50 Сходным образом Б. Я. Бухштаб в статье 1928 года «Поэзия Мандельштама» определял его поэзию после «Камня» как «классическую заумь»: «Заумь – интонационная, очищенная, алгебраизированная интонация, подчеркнутая опустошением в области вещественных связей. Мандельштам нашел возможность быть „классиком“, подойдя в то же время очень близко к футуристическим принципам» [Бухштаб 2000: 266].
51 По-видимому, в этом контексте «метафизического имморализма» нужно понимать и название «Нож» (которое Ходасевич собирался дать одному из своих сборников стихов этого периода) в качестве гностически-модернистского переосмысления меча ангела из пушкинского «Пророка». См. также более эксплицитную перекличку с пушкинским «Пророком» в стихотворении «Не верю в красоту земную…» (27 марта 1922), соединяющем гностический и любовный сюжет: «Не верю в красоту земную / И здешней правды не хочу. / И ту, которую целую, / Простому счастью не учу. // По нежной плоти человечьей / Мой нож проводит алый жгут: / Пусть мной целованные плечи / Опять крылами прорастут!» [Ходасевич 1996–1997, 1: 147]. Обратим внимание, что модернистский «пневматик» соединяет в себе ипостаси (нео)романтического «пророка» и гностического «ангела».

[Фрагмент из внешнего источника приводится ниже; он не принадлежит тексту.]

(** * Writing a register back *)

(** The places of the words of the BPF registers. *)
Definition place (a : Z) : Prop := (is_stacked a = true /\ -48 <= a <= -4 /\ a mod 4 = 0) \/ (is_stacked a = false /\ (a ∉ temps)).

Lemma pair_place r : 0 <= r <= 10 -> place (pair_of r).1 /\ place (pair_of r).2.
Proof.
  intros Hr. destruct (pair_cases r Hr) as [(E1 & E2 & _ & _ & _ & ? & ? & _)|(E1 & E2 & Hp)].
  - split; right; done.
  - destruct (slot_halves _ Hp) as (? & ? & _). split; left; done.
Qed.

(** The processor after the lower half of [v] and, when [full], the upper one
    have been put in the pair [p]. Temporary registers may have changed, and the
    upper half too when not [full]. *)
Record put (fp : Z) (full : bool) (p : Z * Z) (v : Z) (c c' : cpu) : Prop := {
  put_lo : word_at fp c' p.2 = lo v;
  put_hi : full = true -> word_at fp c' p.1 = hi v;
  put_word a : place a -> a <> p.1 -> a <> p.2 -> word_at fp c' a = word_at fp c a;
  put_mem x : uint 32 x -> 48 <= below fp x -> cmem c' x = cmem c x
}.

(** Changes of temporary registers before the write do not matter. *)
Lemma put_temps fp full p v c0 c1 c' : cmem c1 = cmem c0 -> (forall r, r ∉ temps -> gprs c1 r = gprs c0 r) ->
  put fp full p v c1 c' -> put fp full p v c0 c'.
Proof.
  intros Em Eg [Plo Phi Pw Pm]. split; [done|done| |].
  - intros a Ha H1 H2. rewrite Pw by done. unfold word_at. rewrite Em. destruct Ha as [(-> & _)|(-> & Ha)]; [done|by apply Eg].
  - intros x Hx Hb. by rewrite Pm, Em.
Qed.

(** The upper halves that are out of date after the write. *)
Definition dirty (full : bool) (r : Z) (D : gset Z) : gset Z := if full then D ∖ {[r]} else D ∪ {[r]}.

Lemma kept_place q r : 0 <= r <= 10 -> q ∈ 8 :: kept -> place q /\ is_stacked q = false /\ q <> (pair_of r).1 /\ q <> (pair_of r).2.
Proof.
  intros Hr%reg_cases Hq. assert (is_stacked q = false /\ (q ∉ temps)) as [? ?]
    by (clear - Hq; each_of Hq; (split; [done|apply (bool_decide_unpack _); exact I])).
  split; [by right|]. split; [done|]. clear - Hq Hr. each_of Hq; each_of Hr; done.
Qed.

Lemma rel32_put fp g0 sm D full insn s s' v c c' : 0 <= dst_reg insn <= 10 -> rel32 fp g0 sm D s c -> wrote insn s s' v -> uint 64 v ->
  put fp full (pair_of (dst_reg insn)) v c c' -> rel32 fp g0 sm (dirty full (dst_reg insn) D) s' c'.
Proof.
  intros Hd [Hfp Hlo Hhi Hu Hkeep Hmem Hsaved] [Wm Wr] Hv [Plo Phi Pw Pm].
  assert (forall q, q ∈ 8 :: kept -> gprs c' q = gprs c q) as Hk.
  { intros q Hq. destruct (kept_place q _ Hd Hq) as (Hp & Es & ? & ?). specialize (Pw q Hp). unfold word_at in Pw. rewrite Es in Pw. auto. }
  split.
  - rewrite Hk; [done|]. by left.
  - intros r Hr. rewrite Wr by done. destruct (decide (r = dst_reg insn)) as [->|Hne]; [by rewrite fn_lookup_insert|].
    rewrite fn_lookup_insert_ne by (by apply not_eq_sym). destruct (pair_disjoint _ _ Hr Hd Hne) as (? & ? & ? & ?).
    rewrite Pw; [by apply Hlo|by apply pair_place|done..].
  - intros r Hr HD. rewrite Wr by done. unfold dirty in HD. destruct (decide (r = dst_reg insn)) as [->|Hne].
    + rewrite fn_lookup_insert. apply Phi. destruct full; [done|set_solver].
    + rewrite fn_lookup_insert_ne by (by apply not_eq_sym). destruct (pair_disjoint _ _ Hr Hd Hne) as (? & ? & ? & ?).
      rewrite Pw; [apply Hhi; [done|destruct full; set_solver]|by apply pair_place|done..].
  - intros r Hr. rewrite Wr by done. rewrite fn_insert_spec. case_decide; [done|by apply Hu].
  - intros r Hr. rewrite Hk; [by apply Hkeep|]. by right.
  - intros x Hx Hf. rewrite Pm, Wm; [by apply Hmem|done|]. unfold in_frame in Hf. lia.
  - intros x Hx Hf. rewrite Pm; [by apply Hsaved|done|lia].
Qed.

(** Nothing changed but temporary registers, and memory outside the frame with
    that of the interpreter. *)
Lemma rel32_same fp g0 sm D s s' c c' : rel32 fp g0 sm D s c -> bregs s' = bregs s ->
  (forall r, r ∉ temps -> gprs c' r = gprs c r) ->
  (forall x, uint 32 x -> in_frame fp x -> cmem c' x = cmem c x) ->
  (forall x, uint 32 x -> ~ in_frame fp x -> cmem c' x = bmem s' x) -> rel32 fp g0 sm D s' c'.
Proof.
  intros [Hfp Hlo Hhi Hu Hkeep Hmem Hsaved] Er Cg Cf Cm.
  assert (forall a, place a -> word_at fp c' a = word_at fp c a) as Hw.
  { intros a [(E1 & Ha & _)|(E1 & Ha)]; unfold word_at; rewrite E1; [|by apply Cg].
    apply load_le_ext. intros i Hi. apply Cf; [by apply uint_wrap|]. unfold in_frame, below.
    rewrite wrap_sub_r. rewrite wrap_small; [lia|unfold uint; lia]. }
  split; rewrite ?Er; try done.
  - rewrite Cg; [done|]. apply (bool_decide_unpack _). exact I.
  - intros r Hr. rewrite Hw by (by apply pair_place). by apply Hlo.
  - intros r Hr HD. rewrite Hw by (by apply pair_place). by apply Hhi.
  - intros r Hr. rewrite Cg; [by apply Hkeep|]. clear - Hr. each_of Hr; apply (bool_decide_unpack _); exact I.
  - intros x Hx Hf. rewrite Cf; [by apply Hsaved|done|unfold in_frame; lia].
Qed.

(** * Operands of the RV32 BPF compiler: a BPF register in a pair of registers is
    used in place, one in a pair of slots is loaded into a temporary pair and
    stored back. *)

(** Loads and stores of words. *)
Lemma x_lw32 p g m rd rs k : uint 5 rd -> rd <> 0 -> uint 5 rs ->
  exec_word 32 (rv_lw rd k rs) (Cpu p g m) = wr 32 p g m rd (load_le 32 4 m (rget g rs + sgn 12 k)).
Proof.
  intros. rewrite x_lw by done. unfold sign_extend. rewrite sgn_wrap, wrap_small; [done|]. apply (load_le_range 32 4).
Qed.

(** * Operands *)

(** A temporary pair. *)
Definition tmp_pair (t : Z * Z) : Prop := t = tmp1 \/ t = tmp2.

(** The pair [p] is in slots, or in registers other than the frame pointer. *)
Definition opnd (p : Z * Z) : Prop :=
  (is_stacked p.1 = true /\ is_stacked p.2 = true /\ slot_pair p) \/
  (is_stacked p.1 = false /\ is_stacked p.2 = false /\ held p.1 /\ held p.2 /\ p.1 <> p.2 /\ p.1 <> 8 /\ p.2 <> 8).

Lemma opnd_reg r : 0 <= r <= 10 -> opnd (pair_of r).
Proof.
  intros Hr. destruct (pair_cases r Hr) as [(? & ? & H1 & H2 & H3 & _ & _ & H6 & H7)|?]; [by right|by left].
Qed.

Lemma opnd_tmp2 : opnd tmp2.
Proof. right. unfold held. vm_compute. split_and!; done. Qed.

(** The registers in which an operand is used. *)
Definition used (t p : Z * Z) : Z * Z := if is_stacked p.1 then t else p.

Lemma used_held t p : tmp_pair t -> opnd p ->
  held (used t p).1 /\ held (used t p).2 /\ (used t p).1 <> (used t p).2 /\ (used t p).1 <> 8 /\ (used t p).2 <> 8.
Proof.
  intros Ht. unfold used. intros [(-> & _)|(-> & _ & Hp)]; [|tauto].
  destruct Ht as [-> | ->]; unfold held; vm_compute; split_and!; done.
Qed.

(** An operand in slots has small offsets. *)
Lemma slot_sgn p : slot_pair p -> sgn 12 p.1 = p.1 /\ sgn 12 p.2 = p.2.
Proof. intros (? & _ & E'). rewrite E'. split; apply sgn_small; lia. Qed.

Section opnd.
Context (T : Z -> option Z) (E base fp : Z).

(** A store. *)
Lemma wp32_sw rs1 rs2 off k g m (Q : unit -> Z -> cpu -> Prop) : uint 5 rs1 -> uint 5 rs2 ->
  Q () (k + 1) (Cpu (addr base (k + 1)) g (store_le 32 4 m (rget g rs1 + sgn 12 off) (rget g rs2))) ->
  wp T E base (emit (rv_sw rs1 off rs2)) k (Cpu (addr base k) g m) Q.
Proof. intros H1 H2 HQ. eapply wp32_emit; [done|by apply x_sw|]. by rewrite addr_next. Qed.

Lemma wp32_lw rd rs off k g m (Q : unit -> Z -> cpu -> Prop) : uint 5 rd -> rd <> 0 -> uint 5 rs ->
  Q () (k + 1) (Cpu (addr base (k + 1)) (<[rd := load_le 32 4 m (rget g rs + sgn 12 off)]> g) m) ->
  wp T E base (emit (rv_lw rd off rs)) k (Cpu (addr base k) g m) Q.
Proof. intros H1 H2 H3 HQ. eapply wp32_wr; [by apply x_lw32|done]. Qed.

Section get.
Context (t p : Z * Z) (x : Z) (g : Z -> Z) (m : mem).
Hypothesis Ht : tmp_pair t.
Hypothesis Hp : opnd p.
Hypothesis Hfp : g 8 = fp.

Lemma wp32_get64 k (Q : Z * Z -> Z -> cpu -> Prop) : word_at fp (Cpu (addr base k) g m) p.2 = lo x ->
  (forall k' g', (word_at fp (Cpu (addr base k) g m) p.1 = hi x -> g' (used t p).1 = hi x) -> g' (used t p).2 = lo x ->
     (forall r, r <> t.1 -> r <> t.2 -> g' r = g r) -> Q (used t p) k' (Cpu (addr base k') g' m)) ->
  wp T E base (rv32_bpf_get_reg64 p t) k (Cpu (addr base k) g m) Q.
Proof.
  intros Hx HQ. unfold rv32_bpf_get_reg64, word_at, used in *. cbn [cmem gprs] in Hx, HQ.
  destruct Hp as [(E1 & E2 & Hs)|(E1 & E2 & Hh)]; rewrite E1, ?E2 in *.
  - destruct (slot_sgn p Hs) as [S1 S2].
    assert (uint 5 t.1 /\ t.1 <> 0 /\ t.1 <> 8 /\ uint 5 t.2 /\ t.2 <> 0 /\ t.2 <> t.1) as (? & ? & ? & ? & ? & ?)
      by (destruct Ht as [-> | ->]; vm_compute; split_and!; done).
    wstep. apply wp32_lw; [done..|]. wstep. apply wp32_lw; [done..|]. apply wp32_ret. apply HQ.
    + rsimpl. by rewrite S1, Hfp.
    + rsimpl. by rewrite S2, Hfp.
    + intros. by rsimpl.
  - apply wp32_ret. by apply HQ.
Qed.

Lemma wp32_get32 k (Q : Z * Z -> Z -> cpu -> Prop) : word_at fp (Cpu (addr base k) g m) p.2 = lo x ->
  (forall k' g', g' (used t p).2 = lo x -> (forall r, r <> t.1 -> r <> t.2 -> g' r = g r) ->
     Q (used t p) k' (Cpu (addr base k') g' m)) ->
  wp T E base (rv32_bpf_get_reg32 p t) k (Cpu (addr base k) g m) Q.
Proof.
  intros Hx HQ. unfold rv32_bpf_get_reg32, word_at, used in *. cbn [cmem gprs] in Hx.
  destruct Hp as [(E1 & E2 & Hs)|(E1 & E2 & Hh)]; rewrite E1 in *; rewrite E2 in *.
  - destruct (slot_sgn p Hs) as [S1 S2].
    assert (uint 5 t.2 /\ t.2 <> 0) as (? & ?) by (destruct Ht as [-> | ->]; vm_compute; split_and!; done).
    wstep. apply wp32_lw; [done..|]. apply wp32_ret. apply HQ.
    + rsimpl. by rewrite S2, Hfp.
    + intros. by rsimpl.
  - apply wp32_ret. by apply HQ.
Qed.

(** ** Writing the registers back *)

(** The processor before the code of the instruction. *)
Context (c0 : cpu).
Hypothesis Hm0 : cmem c0 = m.
Hypothesis Hg0 : forall r, r ∉ temps -> r <> p.1 -> r <> p.2 -> g r = gprs c0 r.

(** The words in other places. *)
Lemma word_kept a pc0 : place a -> a <> p.1 -> a <> p.2 -> word_at fp (Cpu pc0 g m) a = word_at fp c0 a.
Proof.
  intros Ha H1 H2. unfold word_at. rewrite Hm0. cbn [cmem gprs]. destruct Ha as [(-> & _)|(-> & Ha)]; [done|by apply Hg0].
Qed.

(** Words of the slots after a store to one of them. *)
Lemma word_slot a b v pc0 g1 m1 : -48 <= a <= -4 -> a mod 4 = 0 -> is_stacked a = true -> place b -> a <> b ->
  word_at fp (Cpu pc0 g1 (store_le 32 4 m1 (fp + a) v)) b = word_at fp (Cpu pc0 g1 m1) b.
Proof.
  intros Ha Ma Ea Hb Hne. unfold word_at. cbn [cmem gprs]. destruct Hb as [(E1 & Hb & Mb)|(E1 & Hb)]; rewrite E1; [|done].
  by apply load_slot.
Qed.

52 В этом отношении дополню высказанное ранее замечание (см. с. 45) о том, что в «Европейской ночи» Ходасевич утверждал ценности умеренного полюса зрелого модернизма в их противостоянии не только раннему модернизму и современной массовой культуре, но и радикальному полюсу зрелого модернизма. Последний момент наиболее программно выражен в стихотворении «Жив Бог! Умен, а не заумен…» (1923): «Заумно, может быть, поет / Лишь ангел, Богу предстоящий, – / Да Бога не узревший скот / Мычит заумно и ревет. / А я – не ангел осиянный, / Не лютый змий, не глупый бык. / Люблю из рода в род мне данный / Мой человеческий язык: / Его суровую свободу, Его извилистый закон… / О, если б мой предсмертный стон / Облечь в отчетливую оду!» [Ходасевич 1996–1997, 1: 249]. Это выступление против «заумного» языка М. Цветаева приняла на свой счет и на счет Пастернака (см. [Цветаева 6: 579]). Отмечу также, что окончание этого стихотворения перекликается с другим поэтическим манифестом – стихотворением «Поэту» (1907) Брюсова: «Быть может, всё в жизни лишь средство / Для ярко-певучих стихов» [Брюсов: 1973–1975, 1: 417]. Утверждение высшей, автономной ценности поэтического творчества объединяло представителей умеренного полюса раннего и зрелого модернизма.